#### ABOUT THIS TASK
Repeat every line of the following material exactly.

↓↓↓

(* ===== verification/_CoqProject ===== *)
-Q . S2P
Prelude.v
CpuScan.v
WarpScan.v
ZeroPad.v
BlockScan.v
BlockShuffle.v
Grid.v
Kernels.v
Launch.v
Harness.v
NBody.v
NBodyMain.v
(** Beyond the end, a total lookup gives the type's default element
    (1 for [Z] in stdpp); the models only read in range. *)
Lemma lookup_total_ge {A} `{Inhabited A} (l : list A) i :
  length l <= i -> l !!! i = inhabitant.
Proof. intros. rewrite list_lookup_total_alt, lookup_ge_None_2 by lia. done. Qed.

Lemma Forall_int32_imap (f : nat -> Z -> Z) (l : list Z) :
  (forall i x, l !! i = Some x -> in_int32 (f i x)) -> Forall in_int32 (imap f l).
Proof.
  intros Hf. apply Forall_lookup_2. intros i y Hy.
  apply list_lookup_imap_Some in Hy as (x & Hx & ->). eauto.
Qed.

#[export] Hint Resolve int32_lookup_total : scan.

Lemma Forall_int32_repeat (z : Z) n : in_int32 z -> Forall in_int32 (repeat z n).
Proof. intros Hz. induction n; constructor; auto. Qed.

(** [lia] does not know [mod] and [/] on [nat]: state the division
    equation and the bound of every [a mod m] and [a / m] in sight
    (once each), then call it. *)
(** A decidable proposition about concrete data, by evaluation. *)
Ltac decide_vm := apply (bool_decide_unpack _); vm_compute; exact I.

↑↑↑

#### RESPONSE AREA
(* ===== verification/_CoqProject ===== *)
-Q . S2P
Prelude.v
CpuScan.v
WarpScan.v
ZeroPad.v
BlockScan.v
BlockShuffle.v
Grid.v
Kernels.v
Launch.v
Harness.v
NBody.v
NBodyMain.v
(** Beyond the end, a total lookup gives the type's default element
    (1 for [Z] in stdpp); the models only read in range. *)
Lemma lookup_total_ge {A} `{Inhabited A} (l : list A) i :
  length l <= i -> l !!! i = inhabitant.
Proof. intros. rewrite list_lookup_total_alt, lookup_ge_None_2 by lia. done. Qed.

Lemma Forall_int32_imap (f : nat -> Z -> Z) (l : list Z) :
  (forall i x, l !! i = Some x -> in_int32 (f i x)) -> Forall in_int32 (imap f l).
Proof.
  intros Hf. apply Forall_lookup_2. intros i y Hy.
  apply list_lookup_imap_Some in Hy as (x & Hx & ->). eauto.
Qed.

#[export] Hint Resolve int32_lookup_total : scan.

Lemma Forall_int32_repeat (z : Z) n : in_int32 z -> Forall in_int32 (repeat z n).
Proof. intros Hz. induction n; constructor; auto. Qed.

(** [lia] does not know [mod] and [/] on [nat]: state the division
    equation and the bound of every [a mod m] and [a / m] in sight
    (once each), then call it. *)
(** A decidable proposition about concrete data, by evaluation. *)
Ltac decide_vm := apply (bool_decide_unpack _); vm_compute; exact I.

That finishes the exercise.